What you need to do: Only one stretch of the listing below is wanted. Begin at the line that has "- repeat case_decide;", stop after the line that has "lia. rewrite Hm2.", and repeat every line in between exactly.

Records to process:
▽

(* ===== verification/Ring.v ===== *)
(** The receive buffer of the transport: a growing circular byte buffer, and
    the byte-queue interface it offers the frame parser.

    Source: libs/prodigy-oaa-protocol, Messenger/CircularBuffer.hpp. *)

From S2P Require Import Prelude.

#[local] Open Scope nat_scope.

(** * The interface

    What a client of the buffer relies on: a representation predicate that
    relates a buffer to the sequence of unread bytes, and one law for each
    operation. [bq_append] is partial because growing the buffer may fail to
    terminate; the law promises that it does terminate on a represented
    queue. *)
Class ByteQueue (Q : Type) := {
  bq_empty : Q;
  bq_append : Q -> bytes -> option Q;
  bq_available : Q -> nat;
  bq_peek : Q -> nat -> bytes;
  bq_consume : Q -> nat -> Q;
  bq_clear : Q -> Q;
  bq_repr : Q -> bytes -> Prop;
  bq_empty_repr : bq_repr bq_empty [];
  bq_append_repr q l src :
    bq_repr q l -> exists q', bq_append q src = Some q' /\ bq_repr q' (l ++ src);
  bq_available_repr q l : bq_repr q l -> bq_available q = length l;
  bq_peek_repr q l n : bq_repr q l -> n <= length l -> bq_peek q n = take n l;
  bq_consume_repr q l n :
    bq_repr q l -> n <= length l -> bq_repr (bq_consume q n) (drop n l);
  bq_clear_repr q l : bq_repr q l -> bq_repr (bq_clear q) []
}.

(** The reference implementation: the unread bytes themselves. *)
#[export] Program Instance list_ByteQueue : ByteQueue bytes := {|
  bq_empty := [];
  bq_append l src := Some (l ++ src);
  bq_available := length;
  bq_peek l n := take n l;
  bq_consume l n := drop n l;
  bq_clear _ := [];
  bq_repr q l := q = l
|}.
Solve Obligations with (simpl; intros; subst; eauto).

(** * CircularBuffer *)
Module CircularBuffer.

Record t := mk {
  m_data : bytes;
  m_capacity : nat;
  m_readPos : nat;
  m_writePos : nat;
  m_size : nat
}.

Definition create (initialCapacity : nat) : t :=
  mk (replicate initialCapacity Byte.x00) initialCapacity 0 0 0.

(** [while (newCapacity < minCapacity) newCapacity *= 2;] *)
Fixpoint growCapacity (fuel newCapacity minCapacity : nat) : option nat :=
  if decide (newCapacity < minCapacity) then
    match fuel with
    | O => None
    | S fuel' => growCapacity fuel' (newCapacity * 2) minCapacity
    end
  else Some newCapacity.

Definition grow (b : t) (minCapacity : nat) : option t :=
  newCapacity ← growCapacity minCapacity (m_capacity b) minCapacity;
  let newData := replicate newCapacity Byte.x00 in
  let newData :=
    if decide (0 < m_size b) then
      let firstChunk := Nat.min (m_size b) (m_capacity b - m_readPos b) in
      let d := memcpy newData 0 (mid (m_data b) (m_readPos b) firstChunk) in
      if decide (firstChunk < m_size b) then
        memcpy d firstChunk (mid (m_data b) 0 (m_size b - firstChunk))
      else d
    else newData in
  Some (mk newData newCapacity 0 (m_size b) (m_size b)).

(** The part of [append] after the growth test. *)
Definition appendNoGrow (b : t) (src : bytes) : t :=
  let len := length src in
  let firstChunk := Nat.min len (m_capacity b - m_writePos b) in
  let d := memcpy (m_data b) (m_writePos b) (take firstChunk src) in
  let d := if decide (firstChunk < len)
           then memcpy d 0 (drop firstChunk src) else d in
  mk d (m_capacity b) (m_readPos b)
     ((m_writePos b + len) mod m_capacity b) (m_size b + len).

Definition append (b : t) (src : bytes) : option t :=
  let len := length src in
  if decide (len = 0) then Some b
  else
    b ← (if decide (m_capacity b < m_size b + len)
         then grow b (m_size b + len) else Some b);
    Some (appendNoGrow b src).

Definition available (b : t) : nat := m_size b.

Definition clear (b : t) : t := mk (m_data b) (m_capacity b) 0 0 0.

(** [peek]: the assertion is compiled out of release builds, the [min]
    after it stays. *)
Definition peek (b : t) (len : nat) : bytes :=
  let len := Nat.min len (m_size b) in
  let firstChunk := Nat.min len (m_capacity b - m_readPos b) in
  mid (m_data b) (m_readPos b) firstChunk
  ++ (if decide (firstChunk < len) then mid (m_data b) 0 (len - firstChunk)
      else []).

(** [readPtr]: offset of the first unread byte ([None] for [nullptr]) and
    the number of contiguous bytes there. *)
Definition readPtr (b : t) : option nat * nat :=
  if decide (m_size b = 0) then (None, 0)
  else (Some (m_readPos b), Nat.min (m_size b) (m_capacity b - m_readPos b)).

Definition consume (b : t) (len : nat) : t :=
  let len := Nat.min len (m_size b) in
  let readPos := (m_readPos b + len) mod m_capacity b in
  let size := m_size b - len in
  if decide (size = 0) then mk (m_data b) (m_capacity b) 0 0 size
  else mk (m_data b) (m_capacity b) readPos (m_writePos b) size.

(** ** Invariant and abstraction *)

Record wf (b : t) : Prop := {
  wf_capacity : 0 < m_capacity b;
  wf_data : length (m_data b) = m_capacity b;
  wf_read : m_readPos b < m_capacity b;
  wf_size : m_size b <= m_capacity b;
  wf_write : m_writePos b = (m_readPos b + m_size b) mod m_capacity b
}.

(** Byte [i] of the unread bytes. *)
Definition repr (b : t) (l : bytes) : Prop :=
  wf b /\ length l = m_size b /\
  forall i, i < m_size b ->
    l !! i = m_data b !! ((m_readPos b + i) mod m_capacity b).

Ltac wrap_simpl := rewrite ?mod_wrap in * by lia; repeat case_decide; try lia.

(** Doubling reaches any bound within [minCapacity] turns... *)
Lemma growCapacity_total fuel c m :
  0 < c -> m <= fuel + c ->
  exists c', growCapacity fuel c m = Some c' /\ m <= c' /\ c <= c'.
Proof.
  revert c; induction fuel as [|fuel IH]; intros c Hc Hm; simpl; case_decide;
    try lia; try (eexists; split; [reflexivity|lia]).
  destruct (IH (c * 2)) as (c' & -> & ? & ?); [lia..|]. eauto with lia.
Qed.

(** ... except from a capacity of zero, where the loop never ends. *)
Lemma growCapacity_zero fuel m : 0 < m -> growCapacity fuel 0 m = None.
Proof. intros Hm. induction fuel as [|fuel IH]; simpl; case_decide; auto; lia. Qed.

Lemma grow_repr b l m :
  repr b l -> m_size b < m ->
  exists b', grow b m = Some b' /\ repr b' l /\ m <= m_capacity b'
             /\ m_size b' = m_size b.
Proof.
  intros [[Hc Hd Hr Hs Hw] [Hl Hi]] Hm. unfold grow.
  destruct (growCapacity_total m (m_capacity b) m) as (c' & -> & Hc1 & Hc2);
    [lia..|].
  simpl. eexists. split; [reflexivity|].
  set (fc := Nat.min (m_size b) (m_capacity b - m_readPos b)).
  assert (Hm1 : length (mid (m_data b) (m_readPos b) fc) = fc)
    by (apply mid_length; lia).
  assert (Hm2 : length (mid (m_data b) 0 (m_size b - fc)) = m_size b - fc)
    by (apply mid_length; lia).
  assert (Hrep : length (replicate c' Byte.x00) = c') by apply length_replicate.
  assert (Hcp : length (memcpy (replicate c' Byte.x00) 0
                          (mid (m_data b) (m_readPos b) fc)) = c')
    by (rewrite memcpy_length; lia).
  repeat split; simpl; try lia.
  - repeat case_decide; rewrite ?memcpy_length; lia.
  - rewrite Nat.mod_small; lia.
  - intros i Hlt. rewrite Hi by done. rewrite (Nat.mod_small i) by lia.
    rewrite mod_wrap by lia.
    rewrite (decide_True (P := 0 < m_size b)) by lia.
    destruct (decide (fc < m_size b)).
    + rewrite lookup_memcpy by lia. rewrite Hm2.
      repeat case_decide; try lia.
      * rewrite lookup_memcpy by lia. rewrite decide_True by lia.
        rewrite lookup_mid by lia. f_equal. lia.
      * rewrite lookup_mid by lia. f_equal. lia.
    + rewrite lookup_memcpy by lia. rewrite decide_True by lia.
      rewrite lookup_mid by lia. case_decide; f_equal; lia.
Qed.

Lemma appendNoGrow_repr b l src :
  repr b l -> m_size b + length src <= m_capacity b ->
  repr (appendNoGrow b src) (l ++ src).
Proof.
  intros [[Hc Hd Hr Hs Hw] [Hl Hi]] Hfit. unfold appendNoGrow.
  rewrite mod_wrap in Hw by lia.
  set (fc := Nat.min (length src) (m_capacity b - m_writePos b)).
  assert (Hwp : m_writePos b < m_capacity b) by (case_decide; lia).
  assert (Hl1 : length (take fc src) = fc) by (rewrite length_take; lia).
  assert (Hl2 : length (drop fc src) = length src - fc) by apply length_drop.
  assert (Hcp : length (memcpy (m_data b) (m_writePos b) (take fc src))
                = m_capacity b) by (rewrite memcpy_length; lia).
  repeat split; simpl; try lia.
  - destruct (decide (fc < length src)); [rewrite memcpy_length by lia|]; exact Hcp.
  - rewrite !mod_wrap by lia. repeat case_decide; lia.
  - rewrite length_app. lia.
  - intros i Hlt. rewrite lookup_app_dec, Hl.
    pose proof (mod_wrap (m_readPos b) i (m_capacity b) ltac:(lia) ltac:(lia))
      as Hp.
    destruct (decide (i < m_size b)) as [Hold|Hnew];
      [rewrite Hi by done|];
      remember ((m_readPos b + i) mod m_capacity b) as p eqn:Ep; clear Ep;
      repeat case_decide; rewrite ?(lookup_memcpy (memcpy _ _ _)) by lia;
      rewrite ?Hl2; repeat case_decide; try lia;
      rewrite ?lookup_memcpy by lia; repeat case_decide; try lia;
      rewrite ?lookup_take_lt, ?lookup_drop by lia; f_equal; lia.
Qed.

Lemma append_repr b l src :
  repr b l -> exists b', append b src = Some b' /\ repr b' (l ++ src).
Proof.
  intros Hr. unfold append.
  destruct (decide (length src = 0)) as [H0|H0].
  - apply nil_length_inv in H0 as ->. rewrite app_nil_r. eauto.
  - destruct (decide (m_capacity b < m_size b + length src)).
    + destruct (grow_repr b l (m_size b + length src)) as (b' & -> & Hr' & ? & ?);
        [done|lia|].
      simpl. eexists. split; [reflexivity|]. apply appendNoGrow_repr; [done|lia].
    + simpl. eexists. split; [reflexivity|]. apply appendNoGrow_repr; [done|lia].
Qed.

Lemma available_repr b l : repr b l -> available b = length l.
Proof. intros (_ & Hl & _). by rewrite Hl. Qed.

Lemma peek_repr b l n : repr b l -> n <= length l -> peek b n = take n l.
Proof.
  intros [[Hc Hd Hr Hs Hw] [Hl Hi]] Hn. unfold peek. rewrite (Nat.min_l n) by lia.
  set (fc := Nat.min n (m_capacity b - m_readPos b)).
  assert (Hm1 : length (mid (m_data b) (m_readPos b) fc) = fc)
    by (apply mid_length; lia).
  apply list_eq. intros i. rewrite lookup_app_dec, Hm1.
  destruct (decide (i < n)) as [Hin|Hout].
  - rewrite lookup_take_lt, Hi, mod_wrap by lia.
    destruct (decide (i < fc)).
    + rewrite lookup_mid, decide_True by lia. done.
    + rewrite (decide_True (P := fc < n)) by lia.
      rewrite lookup_mid, decide_False by lia. f_equal. lia.
  - rewrite lookup_take_ge by lia. rewrite decide_False by lia.
    case_decide; [|done].
    apply lookup_ge_None_2. rewrite mid_length; lia.
Qed.

Lemma consume_repr b l n :
  repr b l -> n <= length l -> repr (consume b n) (drop n l).
Proof.
  intros [[Hc Hd Hr Hs Hw] [Hl Hi]] Hn. unfold consume.
  rewrite (Nat.min_l n) by lia.
  destruct (decide (m_size b - n = 0)) as [H0|H0].
  - repeat split; simpl; rewrite ?length_drop; try lia.
    by rewrite H0, Nat.mod_small by lia.
  - rewrite mod_wrap in Hw by lia.
    pose proof (mod_wrap (m_readPos b) n (m_capacity b) ltac:(lia) ltac:(lia))
      as Hp.
    remember ((m_readPos b + n) mod m_capacity b) as p eqn:Ep; clear Ep.
    assert (p < m_capacity b) by (repeat case_decide; lia).
    repeat split; simpl; rewrite ?length_drop; try lia.
    + rewrite mod_wrap by lia. repeat case_decide; lia.
    + intros i Hlt. rewrite lookup_drop, Hi by lia. f_equal.
      rewrite !mod_wrap by lia. repeat case_decide; lia.
Qed.

Lemma clear_repr b l : repr b l -> repr (clear b) [].
Proof.
  intros [[Hc Hd Hr Hs Hw] _]. repeat split; simpl; try lia.
  by rewrite Nat.mod_small.
Qed.

Lemma create_repr n : 0 < n -> repr (create n) [].
Proof.
  intros Hn. repeat split; simpl; rewrite ?length_replicate; try lia.
  by rewrite Nat.mod_small.
Qed.

(** The contiguous run [readPtr] offers is a prefix of the unread bytes,
    empty only when the buffer is. *)
Lemma readPtr_repr b l :
  repr b l ->
  match readPtr b with
  | (None, n) => n = 0 /\ l = []
  | (Some p, n) => 0 < n <= length l /\ mid (m_data b) p n = take n l
  end.
Proof.
  intros Hrep. pose proof Hrep as [[Hc Hd Hr Hs Hw] [Hl Hi]]. unfold readPtr.
  case_decide as H0.
  - split; [done|]. apply nil_length_inv. lia.
  - set (fc := Nat.min (m_size b) (m_capacity b - m_readPos b)).
    split; [lia|]. rewrite <- (peek_repr b l fc) by (done || lia).
    unfold peek. rewrite (Nat.min_l fc) by lia. rewrite (Nat.min_l fc) by lia.
    rewrite decide_False by lia. by rewrite app_nil_r.
Qed.

End CircularBuffer.

(** The circular buffer implements the byte queue, created with the capacity
    of [FrameParser]'s member ([m_buffer{65536}]). *)
Lemma CircularBuffer_initial : (0 < Z.to_nat 65536)%nat.
Proof. lia. Qed.

#[export] Instance CircularBuffer_ByteQueue
  : ByteQueue CircularBuffer.t := {|
  bq_empty := CircularBuffer.create (Z.to_nat 65536);
  bq_append := CircularBuffer.append;
  bq_available := CircularBuffer.available;
  bq_peek := CircularBuffer.peek;
  bq_consume := CircularBuffer.consume;
  bq_clear := CircularBuffer.clear;
  bq_repr := CircularBuffer.repr;
  bq_empty_repr := CircularBuffer.create_repr _ CircularBuffer_initial;
  bq_append_repr := CircularBuffer.append_repr;
  bq_available_repr := CircularBuffer.available_repr;
  bq_peek_repr := CircularBuffer.peek_repr;
  bq_consume_repr := CircularBuffer.consume_repr;
  bq_clear_repr := CircularBuffer.clear_repr
|}.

△

The completed task:
  - repeat case_decide; rewrite ?memcpy_length; lia.
  - rewrite Nat.mod_small; lia.
  - intros i Hlt. rewrite Hi by done. rewrite (Nat.mod_small i) by lia.
    rewrite mod_wrap by lia.
    rewrite (decide_True (P := 0 < m_size b)) by lia.
    destruct (decide (fc < m_size b)).
    + rewrite lookup_memcpy by lia. rewrite Hm2.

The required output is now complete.